OPTIMIZATION OF STOPE DIMENSIONS IN A GEOTECHNICALLY COMPLEX MINE USING AUTOMATED STABILITY ANALYSIS

Stope stability is a critical factor in underground mining, directly influencing safety, productivity, and overall mining efficiency. Traditional stope design methods often employ uniform stope lengths, disregarding geotechnical variability and thereby increasing the risk of instability or suboptimal dimensions. This study introduces an automated stability analysis approach that iteratively evaluates multiple stope dimension scenarios based on the Modified Stability Number (N’) to identify the optimum stable configuration.
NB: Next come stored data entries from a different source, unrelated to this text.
(** [path.read_bytes()]. *)
Definition read_bytes (p : path) : io bytes := λ s,
  match files s !! p with Some f => Out [] s (Ok (fdata f)) | None => no_such_file p s end.
(** [path.read_text(encoding="utf-8")]. *)
Definition read_text (p : path) : io string := b ← read_bytes p; lift (utf8_decode b).
(** [path.stat().st_size]. *)
Definition file_size (p : path) : io Z := b ← read_bytes p; mret (Z.of_nat (slen b)).

(** The states of a write that is cut after any number of bytes. *)
Definition write_states (p : path) (data : bytes) (s : fsys) : list fsys :=
  map (λ n, put p (File (str_take n data) false) s) (seq 0 (S (slen data))).

(** [open(path, "wb")], the writes, the close. *)
Definition write_bytes (p : path) (data : bytes) : io unit := λ s,
  if dir_exists s (parent p)
  then Out (write_states p data s) (put p (File data false) s) (Ok tt)
  else no_such_file p s.
Definition write_text (p : path) (text : string) : io unit := write_bytes p (utf8_encode text).

(** [os.replace(src, dst)]: one atomic step. *)
Definition os_replace (src dst : path) : io unit := λ s,
  match files s !! src with
  | Some f => if dir_exists s (parent dst) then step (put dst f (drop_file src s)) else no_such_file dst s
  | None => no_such_file src s
  end.

(** [path.unlink(missing_ok=True)]. *)
Definition unlink_ok (p : path) : io unit := λ s,
  match files s !! p with Some _ => step (drop_file p s) | None => Out [] s (Ok tt) end.

(** A directory and those above it. *)
Fixpoint ancestors (p : path) : gset path :=
  match p with [] => ∅ | _ :: q => {[p]} ∪ ancestors q end.

(** [path.mkdir(parents=True, exist_ok=True)]. *)
Definition mkdir_p (p : path) : io unit := λ s,
  if dir_exists s p then Out [] s (Ok tt) else step (FSys (files s) (ancestors p ∪ dirs s)).

(** The names of the files in a directory that end with a suffix, in name order. *)
Definition glob_suffix (dir : path) (suffix : string) : io (list string) :=
  gets (λ s, sort_by str_leb (omap (λ p, match p with
    | n :: q => if bool_decide (q = dir) && endswith suffix n then Some n else None
    | [] => None
    end) (map fst (map_to_list (files s))))).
By conducting detailed stability assessments for each stope wall, the method provides a more accurate representation of geotechnical conditions compared to the conventional methods with uniform stope length. The case study demonstrates that this approach effectively reduces the total number of stopes while maintaining geotechnical stability, in contrast to conventional methods where 14%–40% of stopes exhibit instability. Furthermore, the optimization method achieves a balanced outcome between dilution control and operational efficiency resulted in lower stope production cost. The optimized configurations generated by the proposed method deliver the lowest total production cost, with estimated savings of approximately USD 1.6–2.4 million compared to conventional designs. These findings confirm that the optimization framework not only enhances geotechnical stability but also provides a demonstrable economic advantage, underscoring the importance of integrating geotechnical variability into stope design.